“Upon what does your friend base this fantastical notion?” he asked angrily.

“Upon physiological and psychological evidence. You can question him, if you like. It appears to me that you ought to know the truth.”

“I have no objection to hear anything he may have to say, but it is very unlikely I shall be influenced by him. These young men, who are by way of being savants, are full of crochets and theories.
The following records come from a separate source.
(** [s.rpartition(c)[2]]: the part after the last [c], all of [s] when it
    has none. *)
Fixpoint after_last (c : ascii) (s : string) : string :=
  match s with
  | EmptyString => EmptyString
  | String a r =>
      if Str.has_char c r then after_last c r
      else if Ascii.eqb a c then r else s
  end.

(** [_check_bracketed_netloc(netloc)] returns. *)
Definition check_bracketed_netloc (nl : string) : bool :=
  let hostname_and_port := after_last "@" nl in
  match Str.split1 "[" hostname_and_port with
  | (before_bracket, Some bracketed) =>
      if negb (String.eqb before_bracket "") then false
      else
        let '(hostname, port) := cut "]" bracketed in
        if (negb (String.eqb port "") && negb (Str.startswith ":" port))%bool
        then false
        else check_bracketed_host hostname
  | (_, None) =>
      check_bracketed_host (fst (Str.break (Ascii.eqb ":") hostname_and_port))
  end.

(** The bracket tests of [urlsplit] on the network location; [false] is
    [ValueError]. *)
Definition netloc_brackets_ok (nl : string) : bool :=
  match Str.has_char "[" nl, Str.has_char "]" nl with
  | true, false | false, true => false
  | true, true => check_bracketed_netloc nl
  | false, false => true
  end.

Section Url.
Context `{UrlLib}.

(** [urllib.parse.urlparse] (CPython 3.12: [urlsplit], then the parameters
    of the last path segment).  [None] is [ValueError].  [_checknetloc] is
    left out: it only rejects characters above code point 255.  The bracket
    tests are those of the releases that have [_check_bracketed_netloc]. *)
Definition urlparse (url : string) : option ParseResult :=
  let url := Str.filter (fun c => negb (is_unsafe c)) (Str.lstrip is_c0_or_space url) in
  let '(sch, url) := split_scheme url in
  let '(nl, url) := split_netloc url in
  if negb (netloc_brackets_ok nl) then None
  else
    let '(url, frag) := cut "#" url in
    let '(url, q) := cut "?" url in
    let '(url, prm) :=
      if (bool_decide (sch ∈ uses_params) && Str.has_char ";" url)%bool
      then splitparams url else (url, EmptyString) in
    Some {| scheme := sch; netloc := nl; path := url; params := prm;
            query := q; fragment := frag |}.

(** [parse_qsl] with its default arguments: the fields between ampersands
    that have an equals sign and a non-empty value, decoded. *)
Definition parse_field (name_value : string) : option (string * string) :=
  match Str.split1 "=" name_value with
  | (n, Some v) =>
      if String.eqb v "" then None
      else Some (unquote (Str.replace "+" " " n), unquote (Str.replace "+" " " v))
  | (_, None) => None
  end.

Definition parse_qsl (qs : string) : list (string * string) :=
  omap parse_field (Str.split "&" qs).

(** [parse_qs(qs)[name]], the values of [name] in order; the key is absent
    when the list is empty. *)
Definition parse_qs (qs : string) (name : string) : list string :=
  snd <$> List.filter (fun nv => String.eqb (fst nv) name) (parse_qsl qs).

(** [re.search(r"/shorts/([A-Za-z0-9_-]{11})", s)], group 1. *)
Definition shorts_at (s : string) : option string :=
  if Str.startswith "/shorts/" s then
    let id := Str.take 11 (Str.drop 8 s) in
    if ((String.length id =? 11)%nat && Str.all Chr.is_idchar id)%bool
    then Some id else None
  else None.

Fixpoint search_shorts (s : string) : option string :=
  match s with
  | EmptyString => None
  | String _ r =>
      match shorts_at s with
      | Some id => Some id
      | None => search_shorts r
      end
  end.

(** [url.split("#")[0]]. *)
Definition before_hash (url : string) : string := fst (Str.break (Ascii.eqb "#") url).

(** [path.strip("/").split("/")[0]]. *)
Definition first_segment (p : string) : string :=
  fst (Str.break (Ascii.eqb "/") (Str.strip_char "/" p)).

(** [clean_video_url] (lines 391-420). *)
Definition clean_video_url (url : string) : string :=
  if String.eqb url "" then url
  else
    match urlparse url with
    | None => before_hash url
    | Some parsed =>
        match search_shorts (path parsed) with
        | Some id => "https://www.youtube.com/shorts/" +:+ id
        | None =>
            let vid := first_segment (path parsed) in
            if (negb (String.eqb (netloc parsed) "")
                && Str.contains "youtu.be" (netloc parsed)
                && negb (String.eqb vid ""))%bool
            then "https://www.youtube.com/watch?v=" +:+ vid
            else
              match
                (if (Str.contains "watch" (path parsed)
                     && negb (String.eqb (query parsed) ""))%bool
                 then parse_qs (query parsed) "v" else [])
              with
              | v :: _ => "https://www.youtube.com/watch?v=" +:+ v
              | [] => before_hash url
              end
        end
    end.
They look at every one as Darwin looked at a Virginia creeper or a cowslip, with a preconceived notion that they must find out something about him. I believe Mrs. Porter, with her calm, impassible nature, is much better able to reckon up your friend Ramsay than he is able to come to a correct opinion about her.”

“I should like you to discuss the question with him, at any rate,” said Theodore. “The horror of last year’s calamity is a reason you should have nobody about the estate whom you cannot trust.”

“What do you mean?”

“I mean that while you have madness at your gate you may have murder in your house.”
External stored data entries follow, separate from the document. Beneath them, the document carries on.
(** * Four-bar linkage: position solver and Grashof classifier

    A shallow embedding of [calculateJoints] and [determineGrashof]
    (src/index.tsx), with the properties of the specification stated and
    proved over it, followed by the computing parts of the components that
    call them and further properties of the whole.

    Numbers.  The TypeScript [number] is an IEEE double.  The embedding is in
    exact real arithmetic: a [number] is a real of [R], [Math.sqrt],
    [Math.cos], [Math.sin], [Math.acos], [Math.abs], [Math.min], [Math.max]
    and [Math.PI] are the functions and the constant of the same name of the
    Reals library, and [Math.atan2] is defined below from [atan] by its
    quadrant table.  Rounding, infinities and NaN operands are outside the
    model; the one NaN the source writes as a literal (the coordinates of C
    in the rejected frame) is modelled by [None]. *)

From Stdlib Require Import Reals ZArith Lra Lia List Bool String.
Import ListNotations.

Open Scope R_scope.

(** ** Comparisons of numbers as booleans *)

Definition Rltb (x y : R) : bool := if Rlt_dec x y then true else false.
Definition Rgtb (x y : R) : bool := Rltb y x.
Definition Reqb (x y : R) : bool := if Req_dec_T x y then true else false.

Infix "<?" := Rltb (at level 70, no associativity) : R_scope.
Infix ">?" := Rgtb (at level 70, no associativity) : R_scope.
Infix "=?" := Reqb (at level 70, no associativity) : R_scope.

(** ** Types (src/types.ts) *)

Record LinkLengths : Type := mkLinkLengths {
  frame : R;    (* d *)
  input : R;    (* a *)
  coupler : R;  (* b *)
  output : R    (* c *)
}.

(** [Cx] and [Cy] are [None] where the source stores the literal NaN. *)
Record JointCoordinates : Type := mkJointCoordinates {
  Ax : R;
  Ay : R;
  Bx : R;
  By : R;
  Cx : option R;
  Cy : option R;
  Dx : R;
  Dy : R;
  isValid : bool
}.

Inductive GrashofType : Type :=
| CRANK_ROCKER
| DOUBLE_CRANK
| DOUBLE_ROCKER_I
| DOUBLE_ROCKER_II
| CHANGE_POINT
| INVALID.

Inductive LinkRole : Type :=
| FRAME
| INPUT
| COUPLER
| OUTPUT.

(** [===] on two values of the enum [LinkRole]. *)
Definition LinkRole_eqb (r1 r2 : LinkRole) : bool :=
  match r1, r2 with
  | FRAME, FRAME | INPUT, INPUT | COUPLER, COUPLER | OUTPUT, OUTPUT => true
  | _, _ => false
  end.

(** ** The classifier: [determineGrashof] *)

(** An entry [{ role, len }] of the array [map]. *)
Record Item : Type := mkItem { role : LinkRole; len : R }.

(** The result object [{ type, shortest, longest }]. *)
Record Classification : Type := mkClassification {
  type : GrashofType;
  shortest : LinkRole;
  longest : LinkRole
}.

Definition map (lengths : LinkLengths) : list Item :=
  [ mkItem FRAME (frame lengths);
    mkItem INPUT (input lengths);
    mkItem COUPLER (coupler lengths);
    mkItem OUTPUT (output lengths) ].

(** [map[0]]; the array literal always has four entries. *)
Definition map0 (lengths : LinkLengths) : Item :=
  hd (mkItem FRAME (frame lengths)) (map lengths).

(** One turn of the loop [for (const item of map)]: the state is the pair of
    the variables [shortest] and [longest]. *)
Definition scan_step (st : Item * Item) (item : Item) : Item * Item :=
  let (shortest, longest) := st in
  (if len item <? len shortest then item else shortest,
   if len item >? len longest then item else longest).

(** The values of [shortest] and [longest] when the loop ends. *)
Definition scan (lengths : LinkLengths) : Item * Item :=
  fold_left scan_step (map lengths) (map0 lengths, map0 lengths).

(** [map.reduce((acc, curr) => acc + curr.len, 0)]. *)
Definition totalSum (lengths : LinkLengths) : R :=
  fold_left (fun acc curr => acc + len curr) (map lengths) 0.

Definition determineGrashof (lengths : LinkLengths) : Classification :=
  let (shortest, longest) := scan lengths in
  let S := len shortest in
  let L := len longest in
  let PQ := totalSum lengths - S - L in
  if L >? S + PQ then
    mkClassification INVALID (role shortest) (role longest)
  else
    let threshold := 0.01 in
    if Rabs ((S + L) - PQ) <? threshold then
      mkClassification CHANGE_POINT (role shortest) (role longest)
    else if S + L <? PQ then
      if LinkRole_eqb (role shortest) FRAME then
        mkClassification DOUBLE_CRANK (role shortest) (role longest)
      else if LinkRole_eqb (role shortest) INPUT
              || LinkRole_eqb (role shortest) OUTPUT then
        mkClassification CRANK_ROCKER (role shortest) (role longest)
      else if LinkRole_eqb (role shortest) COUPLER then
        mkClassification DOUBLE_ROCKER_I (role shortest) (role longest)
      else
        mkClassification DOUBLE_ROCKER_II (role shortest) (role longest)
    else
      mkClassification DOUBLE_ROCKER_II (role shortest) (role longest).

(** ** The position solver: [calculateJoints] *)

(** [Math.atan2 (y, x)]: the angle of the point [(x, y)], in [(-PI, PI]],
    by the quadrant table of the language standard; [0] at the origin. *)
Definition atan2 (y x : R) : R :=
  if 0 <? x then atan (y / x)
  else if x <? 0 then
    if y <? 0 then atan (y / x) - PI else atan (y / x) + PI
  else if 0 <? y then PI / 2
  else if y <? 0 then - (PI / 2)
  else 0.

Definition calculateJoints (lengths : LinkLengths) (thetaInput : R)
  : JointCoordinates :=
  let d := frame lengths in
  let a := input lengths in
  let b := coupler lengths in
  let c := output lengths in
  (* Convert angle to radians *)
  let theta := (thetaInput * PI) / 180 in
  (* Joint A is origin (0,0) *)
  let Ax := 0 in
  let Ay := 0 in
  (* Joint D is fixed on X axis at distance d *)
  let Dx := d in
  let Dy := 0 in
  (* Joint B is determined by input angle *)
  let Bx := a * cos theta in
  let By := a * sin theta in
  (* Distance between B and D *)
  let distBD := sqrt ((Dx - Bx) ^ 2 + (Dy - By) ^ 2) in
  (* Check assembly validity (Triangle inequality) *)
  if (distBD >? b + c) || (distBD <? Rabs (b - c)) || (distBD =? 0) then
    mkJointCoordinates Ax Ay Bx By None None Dx Dy false
  else
    (* Law of Cosines to find angle BDC (alpha) relative to line BD *)
    let cosAlpha := (c * c + distBD * distBD - b * b) / (2 * c * distBD) in
    let alpha := acos (Rmin (Rmax cosAlpha (-1)) 1) in
    (* Angle of line DB relative to horizontal *)
    let angleDB := atan2 (By - Dy) (Bx - Dx) in
    (* We subtract alpha to keep the standard configuration *)
    let thetaOutput := angleDB - alpha in
    let Cx := Dx + c * cos thetaOutput in
    let Cy := Dy + c * sin thetaOutput in
    mkJointCoordinates Ax Ay Bx By (Some Cx) (Some Cy) Dx Dy true.

(** *** The local constants of [calculateJoints], by name

    The properties below speak of [distBD], [cosAlpha] and [alpha], which
    the function does not return.  Each is restated here with the expression
    the source binds to it; [calculateJoints_locals] checks that the function
    is built from exactly these values. *)

Section Locals.
Variable lengths : LinkLengths.
Variable thetaInput : R.

Definition theta_of : R := (thetaInput * PI) / 180.
Definition Bx_of : R := input lengths * cos theta_of.
Definition By_of : R := input lengths * sin theta_of.
Definition distBD_of : R :=
    sqrt ((frame lengths - Bx_of) ^ 2 + (0 - By_of) ^ 2).
Definition rejected : bool :=
    (distBD_of >? coupler lengths + output lengths)
    || (distBD_of <? Rabs (coupler lengths - output lengths))
    || (distBD_of =? 0).
Definition cosAlpha_of : R :=
    (output lengths * output lengths + distBD_of * distBD_of
     - coupler lengths * coupler lengths)
    / (2 * output lengths * distBD_of).
Definition alpha_of : R := acos (Rmin (Rmax cosAlpha_of (-1)) 1).
Definition angleDB_of : R := atan2 (By_of - 0) (Bx_of - frame lengths).
Definition thetaOutput_of : R := angleDB_of - alpha_of.
End Locals.

(** ** Vocabulary of the specification *)

(** A LinkSet: four positive lengths. *)
Definition positive (l : LinkLengths) : Prop :=
  0 < frame l /\ 0 < input l /\ 0 < coupler l /\ 0 < output l.

(** Euclidean distance between two points of the plane. *)
Definition dist (p q : R * R) : R :=
  sqrt ((fst q - fst p) ^ 2 + (snd q - snd p) ^ 2).

(** The length a role holds. *)
Definition length_of (l : LinkLengths) (r : LinkRole) : R :=
  match r with
  | FRAME => frame l
  | INPUT => input l
  | COUPLER => coupler l
  | OUTPUT => output l
  end.

(** Position of a role in the fixed order frame, input, coupler, output. *)
Definition role_index (r : LinkRole) : nat :=
  match r with
  | FRAME => 0
  | INPUT => 1
  | COUPLER => 2
  | OUTPUT => 3
  end.

(** S and L: the least and the greatest of the four lengths; P + Q: the sum
    of the other two. *)
Definition S_of (l : LinkLengths) : R :=
  Rmin (Rmin (frame l) (input l)) (Rmin (coupler l) (output l)).
Definition L_of (l : LinkLengths) : R :=
  Rmax (Rmax (frame l) (input l)) (Rmax (coupler l) (output l)).
Definition PQ_of (l : LinkLengths) : R :=
  frame l + input l + coupler l + output l - S_of l - L_of l.

(** [r] is the first role, in the fixed order, that holds the least
    (greatest) length: every role holds at least (at most) as much, and
    every earlier role strictly more (less). *)
Definition first_shortest (l : LinkLengths) (r : LinkRole) : Prop :=
  forall r', length_of l r <= length_of l r'
             /\ ((role_index r' < role_index r)%nat ->
                 length_of l r < length_of l r').
Definition first_longest (l : LinkLengths) (r : LinkRole) : Prop :=
  forall r', length_of l r' <= length_of l r
             /\ ((role_index r' < role_index r)%nat ->
                 length_of l r' < length_of l r).

(** The category of the S + L < P + Q branch as a function of the shortest
    role: its three [if]s cover the four roles. *)
Definition grashof_ladder (r : LinkRole) : GrashofType :=
  match r with
  | FRAME => DOUBLE_CRANK
  | INPUT | OUTPUT => CRANK_ROCKER
  | COUPLER => DOUBLE_ROCKER_I
  end.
“Theodore! You cannot be so cruel as to associate that unhappy woman with Godfrey Carmichael’s death?”

“God knows! That murder has to be accounted for somehow. Can you, as Juanita’s father, know rest or peace till it has been accounted for? I could not, in your place.”

“I hope you do not think it necessary to teach me my duty to my daughter,” said Lord Cheriton coldly; and Theodore felt that he had said too much.

His cousin addressed him upon some indifferent subject a minute or so afterwards, when he had lighted a fresh cigar, and his manner resumed its usual friendliness. There was no further mention of Mrs. Porter that night, but on Sunday Lord Cheriton walked home from church with Cuthbert Ramsay, and questioned him as to his impressions about the lodge-keeper.